There’s also the issue of maintenance and upgradability. Neuralink engineers also spoke about the need to make battery charging quick and safe, and to make the implant unobtrusive. “Most people who have cochlear implants take years to adjust to it. I can only imagine what someone with a BCI implant would do if one fine morning they wake up to see their implant has run out of battery, or worse, is malfunctioning in some way,” says Dr Chatterjee.
So are Neuralink’s implants actually feasible? “Neuralink, along with several other startups have demonstrated that such implants are possible, without a doubt. But will it be feasible for the masses in the next decade? I doubt so. Moreover, it will take tech companies like Neuralink and others at least another decade or so to cure the ailments and issues that they say these implants will. Add another 5-10 years to bring these solutions to the market,” Dr Chatterjee added.

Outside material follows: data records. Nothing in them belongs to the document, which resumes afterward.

(** The answer to a request taken into the collector, and what follows. *)
Definition take_reply `{Digest} (o : RangeRead) (op : Z) (reply : Packet) : outcome FileError RangeProgress * RangeRead :=
  match checked_reply reply op (rg_context o) with
  | Err e => RangeRead_fail o e
  | Panic => (Panic, o)
  | Ok reply =>
    match rg_collector o with
    | None => RangeRead_fail o FProtocol
    | Some co =>
      let '(r, co) := if op =? READ_OPEN then Collector_open co reply else Collector_chunk co reply in
      let o := with_collector o co in
      match r with
      | Err e => RangeRead_fail o e
      | Panic => (Panic, o)
      | Ok _ =>
        match Collector_next co with
        | Err e => RangeRead_fail o e
        | Panic => (Panic, o)
        | Ok (Some p) => (Ok RangePending, with_stage o (StageSend p))
        | Ok None =>
          match Collector_finish co with
          | Err e => RangeRead_fail (mkRangeRead (rg_id o) (rg_token o) (rg_context o) None (rg_verified o) (rg_stage o)) e
          | Panic => (Panic, o)
          | Ok v => (Ok RangeComplete, mkRangeRead (rg_id o) (rg_token o) (rg_context o) None (Some v) StageComplete)
          end
        end
      end
    end
  end.

(** The read still owns the client it was begun on. *)
Definition reserved (o : RangeRead) (c : SdkClient) : bool :=
  (sc_token c =? rg_token o) && (sc_context c =? rg_context o) && bool_decide (sc_range c = Some (rg_id o)).

Definition RangeRead_step `{Digest} (o : RangeRead) (c : SdkClient) : prog RpcCall (outcome FileError RangeProgress * (RangeRead * SdkClient)) :=
  match rg_stage o with
  | StageComplete => Ret (Ok RangeComplete, (o, c))
  | StageFailed e => Ret (Err e, (o, c))
  | StageSend p =>
    if negb (reserved o c) then let '(r, o) := RangeRead_fail o FUnavailable in Ret (r, (o, c))
    else
      bind (transport_send c p) (fun '(r, c) =>
        match r with
        | Ok _ => Ret (Ok RangePending, (with_stage o (StageReceive (p_op p)), c))
        | Err FBusy => Ret (Err FBusy, (o, c))
        | Err e => let '(r, o) := RangeRead_fail o e in Ret (r, (o, c))
        | Panic => Ret (Panic, (o, c))
        end)
  | StageReceive op =>
    if negb (reserved o c) then let '(r, o) := RangeRead_fail o FUnavailable in Ret (r, (o, c))
    else
      bind (transport_receive c (rg_context o)) (fun '(r, c) =>
        match r with
        | Ok (Some reply) => let '(r, o) := take_reply o op reply in Ret (r, (o, c))
        | Ok None => Ret (Ok RangePending, (o, c))
        | Err e => let '(r, o) := RangeRead_fail o e in Ret (r, (o, c))
        | Panic => Ret (Panic, (o, c))
        end)
  end.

“There’s a reason why pharmaceutical or most health tech companies don’t host public show-and-tells on a scale that Musk did with Neuralink,” says Dr Dwivedi. “Events like this, especially when someone like Elon Musk is involved, is bound to create headlines, which in certain patients creates a false sense of hope, and that can be dangerous. Imagine the plight of a quadriplegic or someone suffering from any form of cerebral palsy, who gets to know of this supposed magical cure, that somehow, never materialises for them, or for anybody. What do they do then, how do they go back to their reality, without crashing?” he added.
“Rather than saying that Neuralink is going to cure certain conditions, I think it would have been better if it was positioned as something that would aid people with disabilities, and that it would vastly improve the quality of their lives. That would have been a much more responsible thing to do,” said Dr Dwivedi.